**Work request**
Starting with the line containing "Section stream." and going on through the line containing "induction k as", return the lines of the data below exactly, and only those.

**Data for analysis**
[Start of Attachment]

(* ===== verification/AdminEvents.v ===== *)
(** The event stream of a subscriber ([events] of [src/admin_control.c]): each
    scan brings the subscriber up to the ring, every event it wants in order and
    once, and the number of those the ring had already dropped. *)
From Stdlib Require Import Ascii.
From stdpp Require Import pretty relations.
From S2P Require Import Prelude.
From S2P Require Import Dpdk.
From S2P Require Import Types.
From S2P Require Import Text.
From S2P Require Import Control.
From S2P Require Import AdminWire.
From S2P Require Import AdminState.
From S2P Require Import AdminWorker.
From S2P Require Import AdminFormat.
From S2P Require Import AdminFormatSpec.
From S2P Require Import AdminControl.
From S2P Require Import AdminWorkerSpec.

(** * Reference *)

(** The events numbered above [q]. *)
Definition events_after (e : admin_events) (q : Z) : list admin_event := omap (event_at e) (seqZ (q + 1) (es_sequence e - q)).

(** The first line carries the number of lost events. *)
Definition event_lines (lost : Z) (l : list admin_event) : list string :=
  match l with [] => [] | v :: l' => event_text v lost :: ((fun v => event_text v 0) <$> l') end.
Definition joined (l : list string) : string := foldr String.append EmptyString l.

Definition lost_after (e : admin_events) (q : Z) : Z := Z.max 0 (es_sequence e - q - ADMIN_EVENT_MAX).

(** What a subscriber at [q] is sent. *)
Definition stream_text (e : admin_events) (r : admin_request) (generation q : Z) : string :=
  let lost := lost_after e q in
  match List.filter (wanted r) (events_after e (q + lost)) with
  | [] => if truth lost then overflow_text (es_sequence e) generation lost else EmptyString
  | shown => joined (event_lines lost shown)
  end.

(** The items of a line. *)
Definition event_item (v : admin_event) (lost : Z) : list (string * value) :=
  [("schema", Num 1); ("sequence", Num (ev_sequence v)); ("generation", Num (ev_generation v)); ("group", Num (ev_group v)); ("id", Num (ev_id v));
   ("action", Num (ev_action v)); ("kind", Str (nth (Z.to_nat (ev_group v)) kinds "")); ("address", Str (inet_ntop (ev_ip v)));
   ("prefix", Num (ev_prefix v)); ("dev", Num (ev_dev v)); ("table", Num (ev_table v)); ("lost", Num lost)]%string.

Definition event_typed (v : admin_event) : Prop :=
  is_u64 (ev_sequence v) /\ is_u64 (ev_generation v) /\
  Forall is_u32 [ev_group v; ev_id v; ev_action v; ev_prefix v; ev_dev v; ev_table v].
#[export] Instance event_typed_dec v : Decision (event_typed v).
Proof. unfold event_typed. apply _. Defined.

(** * Lengths *)

Lemma kinds_length i : text_length (nth i kinds "") <= 10.
Proof. do 12 (destruct i as [|i]; [vm_compute; discriminate|]). by destruct i. Qed.

Ltac text_bound :=
  rewrite !text_length_app;
  repeat match goal with |- context [text_length (name ?s)] => let l := eval vm_compute in (text_length (name s)) in change (text_length (name s)) with l end;
  repeat match goal with |- context [text_length ?s] => let l := eval vm_compute in (text_length s) in
    lazymatch l with Zpos _ => idtac | Z0 => idtac end; change (text_length s) with l end.

Lemma event_text_length v lost : event_typed v -> is_u64 lost -> text_length (event_text v lost) <= 350.
Proof.
  intros (Hs & Hg & Hw) Hl. repeat (apply Forall_cons in Hw as [? Hw]).
  apply pretty_u64 in Hs, Hg, Hl.
  repeat match goal with H : is_u32 ?x |- _ => apply pretty_u32 in H end.
  assert (Hk := kinds_length (Z.to_nat (ev_group v))). assert (Hip := inet_ntop_length (ev_ip v)).
  unfold event_text. text_bound. lia.
Qed.
Lemma overflow_text_length q g lost : is_u64 q -> is_u64 g -> is_u64 lost -> 0 < text_length (overflow_text q g lost) <= 350.
Proof.
  intros H1%pretty_u64 H2%pretty_u64 H3%pretty_u64. assert (Hn := text_length_nonneg (pretty q)). assert (Hn' := text_length_nonneg (pretty g)).
  assert (Hn'' := text_length_nonneg (pretty lost)). unfold overflow_text. text_bound. lia.
Qed.

(** * The loop *)

Section stream.
Context (e : admin_events) (r : admin_request).
Hypothesis Hring : ring_wf e.
Hypothesis Htyped : Forall event_typed (es_entries e).

(** The entry the loop reads is the next event. *)
Lemma loop_entry q : Z.max 0 (es_sequence e - ADMIN_EVENT_MAX) <= q < es_sequence e ->
  exists v, event_at e (q + 1) = Some v /\ nth (Z.to_nat (q mod ADMIN_EVENT_MAX)) (es_entries e) zero_admin_event = v /\
    event_typed v /\ events_after e q = v :: events_after e (q + 1).
Proof using Hring Htyped.
  intros Hq. destruct (rw_event _ Hring (q + 1)) as (v & Hv & _); [unfold ADMIN_EVENT_MAX in *; lia..|]. exists v. split; [done|].
  unfold event_at in Hv. replace (q + 1 - 1) with q in Hv by lia. split; [by apply nth_lookup_Some|]. split; [by eapply Forall_lookup_1|].
  unfold events_after. replace (es_sequence e - q) with (Z.succ (es_sequence e - (q + 1))) by lia.
  rewrite seqZ_cons by lia. cbn [omap list_omap]. unfold event_at at 1. replace (q + 1 - 1) with q by lia. rewrite Hv.
  f_equal. f_equal. f_equal; lia.
Qed.

Lemma events_after_end q : es_sequence e <= q -> events_after e q = [].
Proof. intros H. unfold events_after. by rewrite seqZ_nil by lia. Qed.

(** What is still to be reported after the wanted events. *)
Definition lost_left (lost : Z) (l : list admin_event) : Z := match l with [] => lost | _ => 0 end.

Lemma event_loop_stream k : forall q lost text, Z.max 0 (es_sequence e - ADMIN_EVENT_MAX) <= q -> es_sequence e - q = Z.of_nat k -> is_u64 lost ->
  text_length text + 350 * Z.of_nat k < ADMIN_RESPONSE_MAX ->
  event_loop k e r q lost text =
    (es_sequence e, lost_left lost (List.filter (wanted r) (events_after e q)),
     (text +:+ joined (event_lines lost (List.filter (wanted r) (events_after e q))))%string) /\
  text_length (joined (event_lines lost (List.filter (wanted r) (events_after e q)))) <= 350 * Z.of_nat k.
Proof using Hring Htyped.
  induction k as [|k IH]; intros q lost text Hq Hk Hl Hroom.
  - rewrite events_after_end by lia. cbn. rewrite app_empty_r. split; [|vm_compute; discriminate]. f_equal. f_equal. lia.
  - destruct (loop_entry q ltac:(lia)) as (v & _ & Hnth & Hv & ->). cbn [event_loop]. destruct (Z.leb_spec (es_sequence e) q); [lia|]. rewrite Hnth.
    cbn [List.filter]. destruct (wanted r v); cbn [negb].
    + assert (Hlen := event_text_length v lost Hv Hl). rewrite Nat2Z.inj_succ in *.
      destruct (Z.leb_spec (ADMIN_RESPONSE_MAX - text_length text) (text_length (event_text v lost))); [unfold ADMIN_RESPONSE_MAX in *; lia|].
      destruct (IH (q + 1) 0 (text +:+ event_text v lost)%string) as [E Hb]; [lia|lia|unfold is_u64; lia|rewrite text_length_app; lia|].
      rewrite E. assert (Ej : joined (event_lines 0 (List.filter (wanted r) (events_after e (q + 1)))) =
        joined ((fun v => event_text v 0) <$> List.filter (wanted r) (events_after e (q + 1)))) by (by destruct (List.filter _ _)).
      rewrite Ej in Hb |- *. cbn [event_lines joined foldr]. fold (joined ((fun v => event_text v 0) <$> List.filter (wanted r) (events_after e (q + 1)))).
      rewrite string_app_assoc, text_length_app. split; [|lia]. f_equal. f_equal. by destruct (List.filter _ _).
    + destruct (IH (q + 1) lost text) as [E Hb]; [lia|lia|done|lia|]. rewrite E. split; [done|]. lia.
Qed.
End stream.

Lemma text_length_empty s : empty s = true <-> text_length s = 0.
Proof. destruct s; unfold text_length; cbn; split; try done; lia. Qed.
Lemma event_text_nonempty v lost : 0 < text_length (event_text v lost).
Proof. unfold event_text. rewrite text_length_app. change (text_length "{") with 1. match goal with |- context [_ + text_length ?s] => assert (H := text_length_nonneg s) end. lia. Qed.

(** ** Lines *)

Lemma plain_pretty x : 0 <= x -> plain (pretty x) = true.
Proof.
  intros H. apply pretty_chars; [|done]. intros d Hd. rewrite digit_code by done.
  by rewrite (proj2 (Z.ltb_ge _ _)), !(proj2 (Z.eqb_neq _ _)) by lia.
Qed.
Lemma plain_inet_ntop ip : plain (inet_ntop ip) = true.
Proof.
  assert (H : forall k, 0 <= k -> plain (pretty (byte_at ip k)) = true) by (intros k Hk; apply plain_pretty; by apply byte_at_range).
  unfold inet_ntop, plain in *. by rewrite !all_chars_app, !H.
Qed.
Lemma plain_kind i : plain (nth i kinds "") = true.
Proof. do 12 (destruct i as [|i]; [reflexivity|]). by destruct i. Qed.

Lemma event_json v lost : json_text (event_text v lost) (json_item (event_item v lost)).
Proof.
  assert (E : event_text v lost = (item_text true (event_item v lost) +:+ String "010" "")%string).
  { unfold item_text, event_item. cbn [fields_text]. unfold field_text, value_text. cbn [fst snd].
    rewrite !(escape_plain (nth _ _ _)), !(escape_plain (inet_ntop _)) by auto using plain_kind, plain_inet_ntop.
    unfold event_text, name, name_text. rewrite <- !string_app_assoc. reflexivity. }
  assert (Hp : Forall (fun f : string * value => plain f.1 = true) (event_item v lost)) by (repeat constructor).
  exists (Punct "{" :: item_tokens (event_item v lost) ++ [Punct "}"]). split.
  - rewrite E, (lex_app _ _ _ _ _ (lex_item _ Hp)). cbn [lex]. change (lex_step Between "010") with (Some ([] : list token, Between)).
    cbn [mbind option_bind app]. by rewrite app_nil_r.
  - constructor. apply item_tokens_members.
Qed.

(** C16: a scan brings a subscriber up to date.  Whatever it wants and however far
    it is behind, it is then at the end of the ring, and what it is sent, if
    anything, is one reply of less than the size of the buffer: the wanted events
    after the last one it was shown, in order and each once, the first carrying
    the number of those the ring had dropped before they could be shown; and a
    line of its own for that number when no wanted event is left to carry it.
    Every event line is a JSON text denoting the event. *)
Theorem monitor_stream j c : let e := sn_events (jb_view j) in let q := cc_sequence c in
  ring_wf e -> Forall event_typed (es_entries e) -> is_u64 (es_sequence e) -> is_u64 (view_generation j) -> 0 <= q <= es_sequence e -> cc_length c = 0 ->
  let text := stream_text e (cc_request c) (view_generation j) q in
  let c1 := set_cc_sequence (es_sequence e) c in
  events j c = (if empty text then c1 else response 0 (view_generation j) (text_bytes text) c1) /\
  text_length text < ADMIN_RESPONSE_MAX /\
  forall v lost, json_text (event_text v lost) (json_item (event_item v lost)).
Proof.
  cbv zeta. intros Hring Hty Hseq Hgen Hq Hlen. refine ((fun H => conj (proj1 H) (conj (proj2 H) event_json)) _).
  unfold events. rewrite Hlen. change (truth 0) with false. rewrite orb_false_r.
  set (e := sn_events (jb_view j)) in *. set (r := cc_request c). set (q := cc_sequence c) in *.
  assert (Hl : lost_after e q = if ADMIN_EVENT_MAX <? u64 (es_sequence e - q) then u64 (es_sequence e - q) - ADMIN_EVENT_MAX else 0).
  { rewrite u64_id by (unfold is_u64 in *; lia). unfold lost_after. destruct (Z.ltb_spec ADMIN_EVENT_MAX (es_sequence e - q)); lia. }
  destruct (Z.eqb_spec q (es_sequence e)) as [E|Hne].
  { unfold stream_text. assert (Hz : lost_after e q = 0) by (unfold lost_after, ADMIN_EVENT_MAX; lia). rewrite Hz, events_after_end by lia. cbn.
    split; [|done]. unfold q in E. rewrite <- E. by destruct c. }
  rewrite <- Hl. set (lost := lost_after e q) in *. clear Hl.
  assert (Hlost : 0 <= lost /\ es_sequence e - ADMIN_EVENT_MAX <= q + lost <= es_sequence e /\ es_sequence e - (q + lost) <= ADMIN_EVENT_MAX)
    by (unfold lost, lost_after, ADMIN_EVENT_MAX in *; lia).
  rewrite u64_id by (unfold is_u64 in *; lia).
  destruct (event_loop_stream e r Hring Hty (Z.to_nat (es_sequence e - (q + lost))) (q + lost) lost "") as [El Hb];
    [lia|lia|unfold is_u64 in *; lia|change (text_length "") with 0; unfold ADMIN_EVENT_MAX, ADMIN_RESPONSE_MAX in *; lia|].
  rewrite El. clear El. unfold stream_text. fold lost. change ("" +:+ ?s)%string with s.
  assert (Hov := overflow_text_length (es_sequence e) (view_generation j) lost Hseq Hgen ltac:(unfold is_u64 in *; lia)).
  destruct (List.filter (wanted r) (events_after e (q + lost))) as [|v l].
  - cbn [lost_left event_lines joined foldr empty andb]. rewrite andb_true_r. destruct (truth lost); [|done]. split; [done|]. unfold ADMIN_RESPONSE_MAX. lia.
  - cbn [lost_left]. change (truth 0) with false. cbn [andb]. split; [done|]. unfold ADMIN_EVENT_MAX, ADMIN_RESPONSE_MAX in *. lia.
Qed.

(** * A sample *)

Module EventSample.
(** A ring that has seen 130 events, and a subscriber that has seen none. *)
Definition entry (i : nat) : admin_event :=
  zero_admin_event |> set_ev_sequence (if Nat.ltb i 2 then Z.of_nat i + 129 else Z.of_nat i + 1) |> set_ev_group ADM_LINK.
Definition ring : admin_events := mk_admin_events 130 (entry <$> seq 0 128).
Definition job : admin_job := set_jb_view (set_sn_events ring zero_admin_snapshot) zero_admin_job.
Definition subscriber : admin_connection := zero_admin_connection |> set_cc_fd 7 |> set_cc_subscribed true |> set_cc_target ADMIN_HEADER.

Lemma ring_ok : ring_wf ring.
Proof.
  split; [reflexivity|vm_compute; discriminate|]. intros n H1 H2. change (es_sequence ring) with 130 in H2. unfold ADMIN_EVENT_MAX in H2.
  assert (H : Forall (fun n => ev_sequence <$> event_at ring n = Some n) (seqZ 3 128)) by compute_closed.
  rewrite Forall_forall in H. specialize (H n ltac:(apply elem_of_seqZ; lia)). destruct (event_at ring n) as [v|]; [|done]. exists v. split; [done|]. by injection H.
Qed.

Lemma monitor_stream_witness : cc_sequence (events job subscriber) = 130 /\ 0 < cc_length (events job subscriber).
Proof.
  destruct (monitor_stream job subscriber ring_ok ltac:(compute_closed) ltac:(compute_closed) ltac:(compute_closed) ltac:(vm_compute; split; discriminate) eq_refl)
    as (H & _). rewrite H. split; vm_compute; reflexivity.
Defined.
End EventSample.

[End of Attachment]

**Answer box**
Section stream.
Context (e : admin_events) (r : admin_request).
Hypothesis Hring : ring_wf e.
Hypothesis Htyped : Forall event_typed (es_entries e).

(** The entry the loop reads is the next event. *)
Lemma loop_entry q : Z.max 0 (es_sequence e - ADMIN_EVENT_MAX) <= q < es_sequence e ->
  exists v, event_at e (q + 1) = Some v /\ nth (Z.to_nat (q mod ADMIN_EVENT_MAX)) (es_entries e) zero_admin_event = v /\
    event_typed v /\ events_after e q = v :: events_after e (q + 1).
Proof using Hring Htyped.
  intros Hq. destruct (rw_event _ Hring (q + 1)) as (v & Hv & _); [unfold ADMIN_EVENT_MAX in *; lia..|]. exists v. split; [done|].
  unfold event_at in Hv. replace (q + 1 - 1) with q in Hv by lia. split; [by apply nth_lookup_Some|]. split; [by eapply Forall_lookup_1|].
  unfold events_after. replace (es_sequence e - q) with (Z.succ (es_sequence e - (q + 1))) by lia.
  rewrite seqZ_cons by lia. cbn [omap list_omap]. unfold event_at at 1. replace (q + 1 - 1) with q by lia. rewrite Hv.
  f_equal. f_equal. f_equal; lia.
Qed.

Lemma events_after_end q : es_sequence e <= q -> events_after e q = [].
Proof. intros H. unfold events_after. by rewrite seqZ_nil by lia. Qed.

(** What is still to be reported after the wanted events. *)
Definition lost_left (lost : Z) (l : list admin_event) : Z := match l with [] => lost | _ => 0 end.

Lemma event_loop_stream k : forall q lost text, Z.max 0 (es_sequence e - ADMIN_EVENT_MAX) <= q -> es_sequence e - q = Z.of_nat k -> is_u64 lost ->
  text_length text + 350 * Z.of_nat k < ADMIN_RESPONSE_MAX ->
  event_loop k e r q lost text =
    (es_sequence e, lost_left lost (List.filter (wanted r) (events_after e q)),
     (text +:+ joined (event_lines lost (List.filter (wanted r) (events_after e q))))%string) /\
  text_length (joined (event_lines lost (List.filter (wanted r) (events_after e q)))) <= 350 * Z.of_nat k.
Proof using Hring Htyped.
  induction k as [|k IH]; intros q lost text Hq Hk Hl Hroom.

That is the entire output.